• DIRECTIONS: Copy out each line in the listing below where the word "Hinner" appears.

• RECORDS TO USE:
(** So every path of properties the call does not write leads where it
    led. *)
Lemma invoke_paths c this (h : list obj) path :
  wf_heap h = true -> wf_val (length h) (queryObject this) = true ->
  Forall (fun k => written_key c <> Some k) path ->
  forall v, wf_val (length h) v = true ->
    resolve (snd (invoke c this h)) v path = resolve h v path.
Proof.
  intros Hwf Hthis Hpath.
  induction Hpath as [| k path Hk _ IH]; intros v Hv; [done |].
  cbn [resolve].
  assert (GetV (snd (invoke c this h)) v k = GetV h v k) as ->.
  { destruct v as [| | | | | l]; try done. cbn in Hv |- *.
    apply Nat.ltb_lt in Hv. destruct (lookup_lt_is_Some_2 h l Hv) as [o Ho].
    destruct (invoke_props c this h l o k Hwf Hthis Ho Hk) as (o' & -> & ->).
    by rewrite Ho. }
  destruct (GetV h v k) as [x | e] eqn:E; [| done].
  apply IH. by eapply wf_GetV.
Qed.

(** *** The text of the document *)


Lemma seen_through_build_after (h0 : list obj) cs c :
  seen_through_build h0 cs c = Some (to_tree (after (cs ++ [c]))).
Proof.
  destruct (newBuilder_represents h0 cs) as (h & Hrun & Hrep).
  destruct (invoke_represents _ _ _ {| queryObject := VRef (length h0 + 5) |} c
              Hrep eq_refl) as (h' & Hrun' & Hrep').
  unfold seen_through_build, bind, build, ret. rewrite Hrun. cbn [queryObject].
  rewrite Hrun'. rewrite (snapshot_represents _ _ _ Hrep').
  by rewrite after_snoc.
Qed.

(** *** Heaps without dangling references stay so *)

Lemma wf_val_mono n n' v : n <= n' -> wf_val n v = true -> wf_val n' v = true.
Proof.
  intros Hn. destruct v as [| | | | | l]; try done. unfold wf_val.
  rewrite !Nat.ltb_lt. lia.
Qed.

Lemma wf_props_mono n n' ps :
  n <= n' -> wf_props n ps = true -> wf_props n' ps = true.
Proof.
  intros Hn. unfold wf_props. rewrite !forallb_forall.
  intros H p Hp. eapply wf_val_mono; [done | by apply H].
Qed.

Lemma wf_obj_mono n n' o : n <= n' -> wf_obj n o = true -> wf_obj n' o = true.
Proof.
  intros Hn. destruct o as [ps | es ps]; cbn.
  - by apply wf_props_mono.
  - intros [Hes Hps]%andb_prop. apply andb_true_intro. split.
    + rewrite forallb_forall in *. intros x Hx.
      eapply wf_val_mono; [done | by apply Hes].
    + by eapply wf_props_mono.
Qed.

Lemma wf_heap_lookup (h : list obj) :
  wf_heap h = true <->
  forall l o, h !! l = Some o -> wf_obj (length h) o = true.
Proof.
  split.
  - intros Hwf l o. by apply wf_lookup.
  - intros H. unfold wf_heap. rewrite forallb_forall. intros o Ho.
    apply list_elem_of_In, list_elem_of_lookup_1 in Ho as [l Hl]. by eapply H.
Qed.

Lemma wf_heap_alloc (h : list obj) o :
  wf_heap h = true -> wf_obj (length h) o = true -> wf_heap (h ++ [o]) = true.
Proof.
  intros Hwf Ho. apply wf_heap_lookup. intros l o' Hl.
  rewrite length_app. cbn.
  apply lookup_app_Some in Hl as [Hl | [_ Hl]].
  - eapply wf_obj_mono; [| by eapply wf_lookup]. lia.
  - apply list_lookup_singleton_Some in Hl as [_ <-].
    eapply wf_obj_mono; [| done]. lia.
Qed.

Lemma wf_heap_insert (h : list obj) l o :
  wf_heap h = true -> wf_obj (length h) o = true ->
  wf_heap (<[l := o]> h) = true.
Proof.
  intros Hwf Ho. apply wf_heap_lookup. intros l' o' Hl.
  rewrite length_insert.
  destruct (decide (l = l')) as [<- | Hne].
  - destruct (decide (l < length h)) as [Hlt | Hge].
    + rewrite list_lookup_insert_eq in Hl by done. by injection Hl as <-.
    + rewrite list_insert_ge in Hl by lia. by eapply wf_lookup.
  - rewrite list_lookup_insert_ne in Hl by done. by eapply wf_lookup.
Qed.

Lemma wf_set_prop n k x ps :
  wf_val n x = true -> wf_props n ps = true ->
  wf_props n (set_prop k x ps) = true.
Proof.
  intros Hx. unfold wf_props. induction ps as [| [k' v] ps IH]; cbn.
  - by rewrite Hx.
  - intros [Hv Hps]%andb_prop. destruct (String.eqb k k'); cbn.
    + by rewrite Hx, Hps.
    + rewrite Hv. by apply IH.
Qed.

Lemma sound_ret {A} n (P : nat -> A -> Prop) x :
  (forall n', n <= n' -> P n' x) -> sound n P (ret x).
Proof.
  intros HP h Hn Hwf. cbn [ret fst snd]. repeat split; [done | lia |].
  intros y [= <-]. auto.
Qed.

Lemma sound_throw {A} n (P : nat -> A -> Prop) e : sound n P (throw e).
Proof. intros h Hn Hwf. cbn [throw fst snd]. by repeat split. Qed.

Lemma sound_bind {A B} n (P : nat -> A -> Prop) (Q : nat -> B -> Prop)
    (m : M A) (k : A -> M B) :
  sound n P m ->
  (forall n' x, n <= n' -> P n' x -> sound n' Q (k x)) ->
  sound n Q (bind m k).
Proof.
  intros Hm Hk h Hn Hwf. destruct (Hm h Hn Hwf) as (Hwf1 & Hlen1 & HP).
  unfold bind. destruct (m h) as [[x | e] h1]; cbn [fst snd] in *;
    [| by repeat split].
  destruct (Hk (length h1) x ltac:(lia) (HP x eq_refl) h1 ltac:(lia) Hwf1)
    as (Hwf2 & Hlen2 & HQ).
  split; [done |]. split; [lia | done].
Qed.

Lemma sound_get n v k :
  wf_val n v = true -> sound n (fun n' x => wf_val n' x = true) (get v k).
Proof.
  intros Hv h Hn Hwf. unfold get. cbn [fst snd]. repeat split; [done | lia |].
  intros x Hx. by eapply wf_GetV.
Qed.

Lemma sound_alloc n o :
  wf_obj n o = true -> sound n (fun n' x => wf_val n' x = true) (alloc o).
Proof.
  intros Ho h Hn Hwf. unfold alloc. cbn [fst snd]. rewrite length_app.
  cbn [length]. split; [| split; [lia |]].
  - apply wf_heap_alloc; [done |]. eapply wf_obj_mono; [| done]. lia.
  - intros x [= <-]. unfold wf_val. apply Nat.ltb_lt. lia.
Qed.

Lemma sound_put n v k x :
  wf_val n x = true -> sound n (fun _ _ => True) (put v k x).
Proof.
  intros Hx h Hn Hwf. unfold put.
  destruct v as [| | | | | l]; cbn [fst snd]; try (by repeat split).
  destruct (h !! l) as [[ps | es ps] |] eqn:El; cbn [fst snd];
    try (by repeat split);
    rewrite length_insert; (split; [| by split]);
    apply wf_heap_insert; try done;
    pose proof (wf_lookup _ _ _ Hwf El) as Ho; cbn [wf_obj] in Ho |- *.
  - apply wf_set_prop; [| done]. eapply wf_val_mono; [| done]. lia.
  - apply andb_prop in Ho as [Hes Hps]. rewrite Hes. cbn.
    apply wf_set_prop; [| done]. eapply wf_val_mono; [| done]. lia.
Qed.

Lemma sound_array_push n l x :
  wf_val n x = true -> sound n (fun _ _ => True) (array_push l x).
Proof.
  intros Hx h Hn Hwf. unfold array_push.
  destruct (h !! l) as [[ps | es ps] |] eqn:El; cbn [fst snd];
    try (by repeat split).
  rewrite length_insert. split; [| by split].
  apply wf_heap_insert; [done |].
  pose proof (wf_lookup _ _ _ Hwf El) as Ho. cbn [wf_obj] in Ho |- *.
  apply andb_prop in Ho as [Hes Hps]. rewrite Hps, forallb_app, Hes.
  cbn [forallb andb]. rewrite !andb_true_r. eapply wf_val_mono; [| done]. lia.
Qed.

Lemma sound_call_push n base arg :
  sound n (fun n' x => wf_val n' x = true) arg ->
  sound n (fun _ _ => True) (call_push base arg).
Proof.
  intros Harg. unfold call_push.
  apply (sound_bind n (fun _ _ => True)).
  { intros h Hn Hwf. cbn [fst snd]. by repeat split. }
  intros n1 f Hn1 _.
  apply (sound_bind n1 (fun n' x => wf_val n' x = true)).
  { intros h Hn Hwf. apply Harg; [lia | done]. }
  intros n2 x Hn2 Hx. destruct f as [l |].
  - by apply sound_array_push.
  - apply sound_throw.
Qed.

Lemma sound_forEach {A} n (xs : list A) (f : A -> M unit) :
  (forall x n', n <= n' -> sound n' (fun _ _ => True) (f x)) ->
  sound n (fun _ _ => True) (forEach xs f).
Proof.
  intros Hf. revert n Hf. induction xs as [| x xs IH]; intros n Hf; cbn [forEach].
  - by apply sound_ret.
  - apply (sound_bind n (fun _ _ => True)); [by apply Hf |].
    intros n' _ Hn' _. apply IH. intros y n'' Hn''. apply Hf. lia.
Qed.

Lemma sound_literal n kind k x :
  sound n (fun n' x => wf_val n' x = true)
    (let! o := new_object [(k, VString x)] in new_object [(kind, o)]).
Proof.
  apply (sound_bind n (fun n' x => wf_val n' x = true)).
  { by apply sound_alloc. }
  intros n' o Hn' Ho. apply sound_alloc. cbn [wf_obj wf_props forallb snd].
  by rewrite Ho.
Qed.

Lemma sound_push_clause n f this arg :
  wf_val n (queryObject this) = true ->
  (forall n', n <= n' -> sound n' (fun n' x => wf_val n' x = true) arg) ->
  sound n (fun _ b => b = this) (push_clause f this arg).
Proof.
  intros Hthis Harg.
  assert (forall n' s, n <= n' ->
            sound n' (fun _ b => b = this) (call_push s arg ;;; ret this)) as Hpush.
  { intros n' s Hn'. apply (sound_bind n' (fun _ _ => True)).
    - apply sound_call_push. by apply Harg.
    - intros. by apply sound_ret. }
  destruct f; unfold push_clause; try (by apply sound_ret).
  - apply (sound_bind n (fun n' x => wf_val n' x = true)); [by apply sound_get |].
    intros n1 q Hn1 Hq.
    apply (sound_bind n1 (fun n' x => wf_val n' x = true)); [by apply sound_get |].
    intros n2 b Hn2 Hb.
    apply (sound_bind n2 (fun n' x => wf_val n' x = true)); [by apply sound_get |].
    intros n3 s Hn3 Hs. apply Hpush. lia.
  - apply (sound_bind n (fun n' x => wf_val n' x = true)); [by apply sound_get |].
    intros n1 q Hn1 Hq.
    apply (sound_bind n1 (fun n' x => wf_val n' x = true)); [by apply sound_get |].
    intros n2 b Hn2 Hb.
    apply (sound_bind n2 (fun n' x => wf_val n' x = true)); [by apply sound_get |].
    intros n3 s Hn3 Hs. apply Hpush. lia.
  - apply (sound_bind n (fun n' x => wf_val n' x = true)); [by apply sound_get |].
    intros n1 s Hn1 Hs. apply Hpush. lia.
Qed.

Lemma invoke_sound n c this :
  wf_val n (queryObject this) = true ->
  sound n (fun _ b => b = this) (invoke c this).
Proof.
  intros Hthis. destruct (clause_of c) as [[kind k x | ts] |] eqn:Hc.
  - rewrite (invoke_leaf _ _ _ _ _ Hc). apply sound_push_clause; [done |].
    intros n' Hn'. apply sound_literal.
  - destruct c; try done. cbn [invoke]. unfold mustShouldMatch.
    apply (sound_bind n (fun n' x => wf_val n' x = true)); [by apply sound_alloc |].
    intros n1 arr Hn1 Harr.
    apply (sound_bind n1 (fun n' x => wf_val n' x = true)).
    { apply sound_alloc. cbn [wf_obj wf_props forallb snd]. by rewrite Harr. }
    intros n2 inner Hn2 Hinner.
    apply (sound_bind n2 (fun n' x => wf_val n' x = true)).
    { apply sound_alloc. cbn [wf_obj wf_props forallb snd]. by rewrite Hinner. }
    intros n3 shouldQuery Hn3 Hsq.
    apply (sound_bind n3 (fun _ _ => True)).
    { apply sound_forEach. intros t n4 Hn4.
      assert (wf_val n4 shouldQuery = true) as Hsq4
        by (eapply wf_val_mono; [| exact Hsq]; lia).
      apply (sound_bind n4 (fun n' x => wf_val n' x = true)); [by apply sound_get |].
      intros n5 b Hn5 Hb.
      apply (sound_bind n5 (fun n' x => wf_val n' x = true)); [by apply sound_get |].
      intros n6 s Hn6 Hs.
      apply (sound_bind n6 (fun _ _ => True)).
      - apply sound_call_push. apply sound_literal.
      - intros. by apply sound_ret. }
    intros n4 _ Hn4 _.
    apply (sound_push_clause n4 Must this (ret shouldQuery)).
    + eapply wf_val_mono; [| exact Hthis]. lia.
    + intros n5 Hn5. apply sound_ret. intros n6 Hn6.
      eapply wf_val_mono; [| exact Hsq]. lia.
  - destruct c; try done; cbn [invoke].
    + unfold minimumShouldMatch.
      apply (sound_bind n (fun n' x => wf_val n' x = true)); [by apply sound_get |].
      intros n1 q Hn1 Hq.
      apply (sound_bind n1 (fun n' x => wf_val n' x = true)); [by apply sound_get |].
      intros n2 b Hn2 Hb.
      apply (sound_bind n2 (fun _ _ => True)); [by apply sound_put |].
      intros. by apply sound_ret.
    + unfold size.
      apply (sound_bind n (fun _ _ => True)); [by apply sound_put |].
      intros. by apply sound_ret.
    + unfold from.
      apply (sound_bind n (fun _ _ => True)); [by apply sound_put |].
      intros. by apply sound_ret.
Qed.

• ANSWER SECTION:
    intros n2 inner Hn2 Hinner.
    { apply sound_alloc. cbn [wf_obj wf_props forallb snd]. by rewrite Hinner. }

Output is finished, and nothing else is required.